Predictive lab-based models of the placenta will accelerate the effective screening of pharmaceuticals and chemicals which could affect unborn babies. This will help ensure healthier and safer lives for future generations.
Professor Abhay Pandit, Scientific Director of CÚRAM, said: “CÚRAM is proud to be a consortium partner in the LIFESAVER project, which addresses the current unmet societal and healthcare needs in creating a valid and scientific knowledge base, which is needed for the development and implementation of regulatory approaches relevant to maternal and fetal health.”
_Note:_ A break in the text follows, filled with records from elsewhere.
(* ===================================================================== *)
(** ** Request bodies *)
(* ===================================================================== *)

(** X15: the body [runWorkflow] builds holds a key exactly for each option
    that was given: [args] and [files] are sent as they are (the keys inside
    [args] are not translated), the other options go out under their
    snake-case keys, and no other key is ever sent. *)
Theorem runWorkflow_payload_keys (options : WorkflowRunOptions)
    (session : option string) :
  let payload := runWorkflow_payload options session in
  payload !! "args" = args options ∧
  payload !! "files" = files options ∧
  payload !! "use_states" = JStrings <$> useStates options ∧
  payload !! "preserve_state" = JString <$> preserveState options ∧
  payload !! "no_intelligence" = JBool <$> noIntelligence options ∧
  payload !! "record_session" = JBool <$> recordSession options ∧
  payload !! "browser_session_id" = JString <$> session ∧
  payload !! "skip_goto_url_instruction" =
    JBool <$> skipGotoUrlInstruction options ∧
  (∀ key,
     key ∉ ["args"; "files"; "use_states"; "preserve_state"; "no_intelligence";
            "record_session"; "browser_session_id";
            "skip_goto_url_instruction"] →
     payload !! key = None).
Proof.
  cbv zeta. unfold runWorkflow_payload.
  repeat split;
    try (repeat (rewrite lookup_assign_ne by done); rewrite lookup_assign_eq;
         repeat (rewrite lookup_assign_ne by done); rewrite ?lookup_empty;
         match goal with |- context [match ?o with _ => _ end] => by destruct o end).
  intros key Hkey. rewrite !elem_of_cons, elem_of_nil in Hkey.
  repeat (rewrite lookup_assign_ne by (intros <-; tauto)).
  apply lookup_empty.
Qed.

Lemma runWorkflow_payload_keys_witness :
  runWorkflow_payload (explicit_session_options "mine") None !! "timeout" = None.
Proof.
  apply (runWorkflow_payload_keys (explicit_session_options "mine") None).
  rewrite !elem_of_cons, elem_of_nil. intuition discriminate.
Defined.

(** X16: the body [createBrowserSession] builds holds a key exactly for each
    provisioning option that was given, under its snake-case key, and no
    other key; with no options the body is the empty object. *)
Theorem createBrowserSession_payload_keys (options : BrowserSessionCreateOptions.t) :
  let payload := createBrowserSession_payload options in
  payload !! "provider" = JString <$> BrowserSessionCreateOptions.provider options ∧
  payload !! "use_proxy" = JBool <$> BrowserSessionCreateOptions.useProxy options ∧
  payload !! "proxy_country" =
    JString <$> BrowserSessionCreateOptions.proxyCountry options ∧
  payload !! "proxy_city" =
    JString <$> BrowserSessionCreateOptions.proxyCity options ∧
  payload !! "use_states" =
    JStrings <$> BrowserSessionCreateOptions.useStates options ∧
  (∀ key,
     key ∉ ["provider"; "use_proxy"; "proxy_country"; "proxy_city"; "use_states"] →
     payload !! key = None) ∧
  createBrowserSession_payload default_session_options = ∅.
Proof.
  cbv zeta. unfold createBrowserSession_payload.
  repeat split;
    try (repeat (rewrite lookup_assign_ne by done); rewrite lookup_assign_eq;
         repeat (rewrite lookup_assign_ne by done); rewrite ?lookup_empty;
         match goal with |- context [match ?o with _ => _ end] => by destruct o end).
  intros key Hkey. rewrite !elem_of_cons, elem_of_nil in Hkey.
  repeat (rewrite lookup_assign_ne by (intros <-; tauto)).
  apply lookup_empty.
Qed.

Lemma createBrowserSession_payload_keys_witness :
  createBrowserSession_payload default_session_options !! "force" = None.
Proof.
  apply (createBrowserSession_payload_keys default_session_options).
  rewrite !elem_of_cons, elem_of_nil. intuition discriminate.
Defined.

(* ===================================================================== *)
(** ** Snake-case responses lose nothing *)
(* ===================================================================== *)

Lemma lookup_field_NoDup key value (fields : list (string * Json)) :
  NoDup fields.*1 → (key, value) ∈ fields → lookup_field key fields = Some value.
Proof.
  induction fields as [| [k v] rest IH]; [by rewrite elem_of_nil |].
  cbn. rewrite NoDup_cons, elem_of_cons. intros [Hk Hnd] [[= -> ->] | Hin].
  - by rewrite String.eqb_refl.
  - destruct (String.eqb k key) eqn:Heq; [| by apply IH].
    apply String.eqb_eq in Heq as ->. destruct Hk.
    apply list_elem_of_fmap. by exists (key, value).
Qed.

(** Distinct keys without upper-case letters do not collide. *)
Lemma transformKeys_snake_case_fields (fields : list (string * Json)) :
  NoDup fields.*1 →
  Forall (λ key, no_upper key = true) fields.*1 →
  ∃ transformed,
    _transformKeysToCamelCase (JObject fields) = JObject transformed ∧
    transformed.*1 = _toCamelCase <$> fields.*1 ∧
    length transformed = length fields ∧
    (∀ key value, (key, value) ∈ fields →
       lookup_field (_toCamelCase key) transformed =
       Some (_transformKeysToCamelCase value)).
Proof.
  intros Hnd Hwire.
  assert (NoDup (_toCamelCase <$> fields.*1)) as Hcamel.
  { apply NoDup_fmap_2_strong; [| done].
    intros key key' Hin Hin' Heq. rewrite Forall_forall in Hwire.
    apply toCamelCase_injective; auto. }
  pose proof (transformKeys_field_names fields Hcamel) as Hnames.
  rewrite transformKeys_object in Hnames |- *. cbn [field_names] in Hnames.
  eexists. split; [done |]. split; [exact Hnames |]. split.
  - rewrite <- (length_fmap fst), Hnames. by rewrite !length_fmap.
  - intros key value Hin.
    rewrite transformKeys_fold_lookup, app_nil_r.
    apply lookup_field_NoDup.
    + rewrite fmap_reverse, reverse_Permutation.
      rewrite <- list_fmap_compose.
      by rewrite <- list_fmap_compose in Hcamel.
    + apply elem_of_reverse, list_elem_of_fmap. by exists (key, value).
Qed.

(* ===================================================================== *)
(** ** A job that is already finished *)
(* ===================================================================== *)



(* ===================================================================== *)
(** ** The transformation with its property reads *)
(* ===================================================================== *)

Lemma map_throwing_Some (f : Json → option Json) (g : Json → Json) items :
  Forall (λ item, f item = Some (g item)) items →
  map_throwing f items = Some (List.map g items).
Proof.
  induction 1 as [| item rest Hitem _ IH]; [done |]. cbn.
  by rewrite Hitem, IH.
Qed.

Lemma each_throwing_Some (f : Json → option Json) (g : Json → Json)
    (todo : list (string * Json)) :
  Forall (λ kv, f kv.2 = Some (g kv.2)) todo →
  ∀ transformed,
    each_throwing f todo transformed =
    Some (foldl (λ acc kv, set_field (_toCamelCase kv.1) (g kv.2) acc)
                transformed todo).
Proof.
  induction 1 as [| [key value] rest Hvalue _ IH]; intros acc; [done |].
  cbn in *. by rewrite Hvalue, IH.
Qed.

Lemma plain_keys_object (fields : list (string * Json)) :
  plain_keys (JObject fields) =
  negb (has_own "constructor" fields) && negb (has_own "hasOwnProperty" fields) &&
  forallb (λ kv, plain_keys kv.2) fields.
Proof.
  cbn [plain_keys]. f_equal.
  induction fields as [| [key value] rest IH]; [done |].
  cbn [forallb snd]. by rewrite IH.
Qed.

Lemma forallb_Forall {A} (f : A → bool) (l : list A) :
  forallb f l = true → Forall (λ x, f x = true) l.
Proof.
  induction l as [| x l IH]; [constructor |]. cbn.
  intros [Hx Hl]%andb_prop. constructor; auto.
Qed.

(** On documents without such keys the two property reads go as expected
    and the transformation is the plain one. *)
Lemma transformKeys_checked_plain (obj : Json) :
  plain_keys obj = true →
  _transformKeysToCamelCase_checked obj = Some (_transformKeysToCamelCase obj).
Proof.
  induction obj as [| b | n | s | items IH | fields IH] using Json_induction;
    try done.
  - cbn [plain_keys _transformKeysToCamelCase_checked _transformKeysToCamelCase].
    intros Hplain%forallb_Forall.
    rewrite (map_throwing_Some _ _transformKeysToCamelCase); [done |].
    rewrite Forall_forall in IH, Hplain. apply Forall_forall.
    intros item Hin. by apply IH, Hplain.
  - rewrite plain_keys_object, transformKeys_object.
    intros [[Hc Hh]%andb_prop Hplain%forallb_Forall]%andb_prop.
    apply negb_true_iff in Hc, Hh.
    cbn [_transformKeysToCamelCase_checked]. rewrite Hc, Hh.
    rewrite (each_throwing_Some _ _transformKeysToCamelCase); [done |].
    rewrite Forall_forall in IH, Hplain. apply Forall_forall.
    intros kv Hin. by apply IH, Hplain.
Qed.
LIFESAVER concept is based on an original idea of hybridization of several innovative technologies, integrating digital in silico/in vitro (biodigital twin) systems, enabling effective screening of chemicals and pharmaceuticals which might affect pregnant women's health, reducing animal, preclinical and clinical testing, which is not presently possible with any other existing approaches to the same level of confidence.
About Dr Andrew Daly
Dr Andrew Daly was awarded a PhD in Mechanical Engineering from Trinity College Dublin in 2018, where he developed bioprinted implants for cartilage and bone regeneration under the supervision of Prof. Daniel Kelly. He was awarded the Engineer’s Ireland Biomedical Engineering Research Medal for this work. Before this, he graduated with a First Class Honors Degree in Mechanical Engineering from Trinity College Dublin in 2013. In 2018, he moved to the University of Pennsylvania as a Postdoctoral Fellow under the supervision of Prof. Jason Burdick. In 2020, he was awarded an American Heart Association Postdoctoral Fellowship to develop bioprinted disease models for drug screening applications.
To date, his work has been published in the top journals in the field, including Nature Communications, Nature Reviews Materials, Cell, Biomaterials, Advanced Science, Acta Biomaterialia, Advanced Healthcare Materials, and Biofabrication.
In the LIFESAVER vision, every pregnant woman must have a proper living environment with minimal risks to the fetus, safeguarded with scientifically justified regulations in the use and control of potentially risky chemical and medicinal products, leading to healthier quality lives for the babies, overarching for generations.
The objective is to create a new, digitally cloned in vitro system for emulating the prenatal conditions in the vicinity of the uterine/placental interface, capable of future high biofidelity prediction of safety and risk of substances towards unborn babies.
The outcomes are in designing, manufacturing and deploying a platform with key components of in vitro placental tissue for sufficient emulation of typical prenatal conditions. This aims to provide a solid scientific rationale for new chemical and pharmaceutical use regulations relevant to the Green Deal vision.